A researcher using Bayesian inference encodes additional assumptions about all parameters into prior distributions, then combines information about the parameters from the data model with information from the prior distributions. This results in a posterior distribution for each parameter, which, compared to non-Bayesian model results, provides more information about the appropriateness of the model and supports more complex inferences.

What advantages are there to the Bayesian approach?

Compared to other estimates, Bayesian estimates are based on many more assumptions. One advantage of this is greater stability at small sample sizes. Another advantage is that Bayesian modeling can be used to produce flexible, practice-relevant summaries from a fitted model that other approaches cannot produce. For instance, when modeling school effectiveness, researchers using the Bayesian approach can rely on the full probability model to justifiably obtain the rankings of schools or the probabilities that COVID-related declines in NAEP mean test scores for a district or state have exceeded three points, along with estimates for the variability of these summaries.

Further, Bayesian inference supports generalizability and replicability by freely allowing uncertainty from multiple sources to be integrated into models. Without allowing for uncertainty, it’s difficult to understand what works for whom and why. A familiar example is predicting student grades in college courses. A regression model can be fit to obtain a forecast with uncertainty based on past data on the students, and then this can be combined with student-specific information.
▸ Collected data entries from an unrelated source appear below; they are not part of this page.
Lemma getChoiceJsonParam_terminates param : terminates (getChoiceJsonParam param).
Proof.
  unfold getChoiceJsonParam.
  pose proof getChoiceJsonParam_loop_terminates. term.
Qed.

Section Termination.

Variable branch : string.
Variable self : Element -> M (option dict).

Lemma getParams_loop_terminates cs :
  (forall c, In c cs -> terminates (self c)) ->
  forall params, terminates (getParams_loop branch self cs params).
Proof.
  induction cs as [|c cs IH]; intros H params; cbn [getParams_loop].
  - term.
  - assert (IH' := IH (fun c' Hc' => H c' (or_intror Hc'))).
    assert (Hc := H c (or_introl eq_refl)). term.
Qed.

Lemma getParams_terminates elem :
  (forall c, In c (getchildren elem) -> terminates (self c)) ->
  terminates (getParams branch self elem).
Proof. intros H. now apply getParams_loop_terminates. Qed.

Lemma getListItemSchema_terminates item :
  (forall c, In c (getchildren item) -> terminates (self c)) ->
  terminates (getListItemSchema branch self item).
Proof.
  intros H. unfold getListItemSchema.
  pose proof (getParams_terminates item H).
  pose proof (getChoiceJsonParam_terminates item). term.
Qed.

Lemma getMultiTypeListItemSchema_loop_terminates items :
  (forall item c, In item items -> In c (getchildren item) -> terminates (self c)) ->
  forall index result,
    terminates (getMultiTypeListItemSchema_loop branch self items index result).
Proof.
  induction items as [|item items IH]; intros H index result;
    cbn [getMultiTypeListItemSchema_loop].
  - term.
  - assert (IH' := IH (fun i c Hi Hc => H i c (or_intror Hi) Hc)).
    assert (Hi := getListItemSchema_terminates item
                    (fun c Hc => H item c (or_introl eq_refl) Hc)).
    term.
Qed.

Lemma getListSchema_terminates elem newType :
  (forall item c, In item (getchildren elem) -> In c (getchildren item) ->
                  terminates (self c)) ->
  terminates (getListSchema branch self elem newType).
Proof.
  intros H. unfold getListSchema.
  assert (H' : forall item c, In item (findall elem "item") ->
                              In c (getchildren item) -> terminates (self c)).
  { intros item c Hi Hc. eapply H; eauto. eapply findall_children; eauto. }
  destruct (findall elem "item") as [|item0 items] eqn:E.
  - term.
  - assert (Hm := getMultiTypeListItemSchema_loop_terminates _ H' 0 []).
    assert (H0 := getListItemSchema_terminates item0
                    (fun c Hc => H' item0 c (or_introl eq_refl) Hc)).
    unfold getMultiTypeListItemSchema. term.
Qed.

Lemma setDynamicKeys_terminates param schema :
  (forall c, In c (getchildren param) -> terminates (self c)) ->
  terminates (setDynamicKeys self param schema).
Proof.
  intros H. unfold setDynamicKeys.
  destruct (find param "key"); [|term].
  destruct (find param "value") as [value|] eqn:E; [|term].
  assert (Hv := H value (find_children _ _ _ E)). term.
Qed.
Uncertainties in the forecasts for individual students or groups of students will be dependent and can be captured by a joint probability model, as implemented by posterior simulations. This contrasts with likelihood-based (non-Bayesian) inference where predictions and their uncertainty are typically considered only conditionally on the model parameters, with maximum likelihood estimates plugged in. Ignoring uncertainty leads to standard error estimates that are too small on average (see this introduction to Bayesian multilevel regression for a detailed demonstration and discussion of this phenomenon).

What’s an important disadvantage to the Bayesian approach?
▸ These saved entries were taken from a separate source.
Lemma ret_ok {A} (a b : A) h h' : ret a h = Ok (b, h') → b = a ∧ h' = h.
Proof. unfold ret. by intros [= -> ->]. Qed.

Lemma read_ok l h o h' : read l h = Ok (o, h') → h' = h ∧ h !! l = Some o.
Proof. unfold read. destruct (h !! l); by intros [= -> ->]. Qed.

Lemma read_dict_ok l h kvs h' :
  read_dict l h = Ok (kvs, h') → h' = h ∧ h !! l = Some (ODict kvs).
Proof.
  unfold read_dict. intros (o & h1 & [-> Hl]%read_ok & H)%bind_ok.
  destruct o; [apply ret_ok in H as [-> ->]; done | done].
Qed.

Lemma read_list_ok l h items h' :
  read_list l h = Ok (items, h') → h' = h ∧ h !! l = Some (OList items).
Proof.
  unfold read_list. intros (o & h1 & [-> Hl]%read_ok & H)%bind_ok.
  destruct o; [done | apply ret_ok in H as [-> ->]; done].
Qed.

Lemma write_ok l o h u h' :
  write l o h = Ok (u, h') → l < length h ∧ h' = <[l := o]> h.
Proof. unfold write. case_decide; [by intros [= <- <-] | done]. Qed.

Lemma dict_getitem_ok l k h v h' :
  dict_getitem l k h = Ok (v, h') →
  h' = h ∧ ∃ kvs, h !! l = Some (ODict kvs) ∧ dict_get k kvs = Some v.
Proof.
  unfold dict_getitem. intros (kvs & h1 & [-> Hl]%read_dict_ok & H)%bind_ok.
  destruct (dict_get k kvs) eqn:E; [|done].
  apply ret_ok in H as [-> ->]. eauto.
Qed.

Lemma dict_contains_ok l k h b h' :
  dict_contains l k h = Ok (b, h') →
  h' = h ∧ ∃ kvs, h !! l = Some (ODict kvs) ∧ b = dict_has k kvs.
Proof.
  unfold dict_contains. intros (kvs & h1 & [-> Hl]%read_dict_ok & H)%bind_ok.
  apply ret_ok in H as [-> ->]. eauto.
Qed.

Lemma dict_setitem_ok l k v h u h' :
  dict_setitem l k v h = Ok (u, h') →
  ∃ kvs, h !! l = Some (ODict kvs) ∧ h' = <[l := ODict (dict_set k v kvs)]> h.
Proof.
  unfold dict_setitem. intros (kvs & h1 & [-> Hl]%read_dict_ok & H)%bind_ok.
  apply write_ok in H as [_ ->]. eauto.
Qed.

Lemma dict_delitem_ok l k h u h' :
  dict_delitem l k h = Ok (u, h') →
  ∃ kvs, h !! l = Some (ODict kvs) ∧ dict_has k kvs = true
         ∧ h' = <[l := ODict (dict_del k kvs)]> h.
Proof.
  unfold dict_delitem. intros (kvs & h1 & [-> Hl]%read_dict_ok & H)%bind_ok.
  destruct (dict_has k kvs) eqn:E; [|done].
  apply write_ok in H as [_ ->]. eauto.
Qed.

Lemma list_setitem_ok l i v h u h' :
  list_setitem l i v h = Ok (u, h') →
  ∃ items, h !! l = Some (OList items) ∧ i < length items
           ∧ h' = <[l := OList (<[i := v]> items)]> h.
Proof.
  unfold list_setitem. intros (items & h1 & [-> Hl]%read_list_ok & H)%bind_ok.
  case_decide; [|done]. apply write_ok in H as [_ ->]. eauto.
Qed.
Specifying a Bayesian model requires the user to make more decisions than specifying a non-Bayesian model. Until recently, many of these decisions had to be implemented using custom programming, so the Bayesian approach had a steep learning curve. Users who were not up to the programming and debugging task had to work within some restricted class of models that had already been set up with existing software.

This disadvantage is especially challenging in education research, where we often need to adapt and expand our models beyond a restricted class to deal with statistical challenges such as imperfect treatment assignments, nonlinear relations, spatial correlations, and mixtures, along with data issues such as missingness, students changing schools, guessing on tests, and predictors measured with error.

In 2011, we developed Stan, our open-source Bayesian software, with funding from a Department of Energy grant on large-scale computing. With additional support from the National Science Foundation and IES, we have developed model types, workflows, and case studies for education researchers and also improved Stan’s computational efficiency.

By combining a state-of-the-art inference engine with an expressive modeling language, Stan allows education researchers to build their own models, starting with basic linear and logistic regressions and then adding components of variation and uncertainty and expanding as needed to capture challenges that arise in applied problems at hand.  We recommend the use of Stan as part of a Bayesian workflow of model building, checking, and expansion, making use of graphs of data and fitted models.

Stan can be accessed using R, Python, Stata, Julia, and other software. We recommend getting started by looking at the Stan case studies. We also have a page on Stan for education research and a YouTube channel.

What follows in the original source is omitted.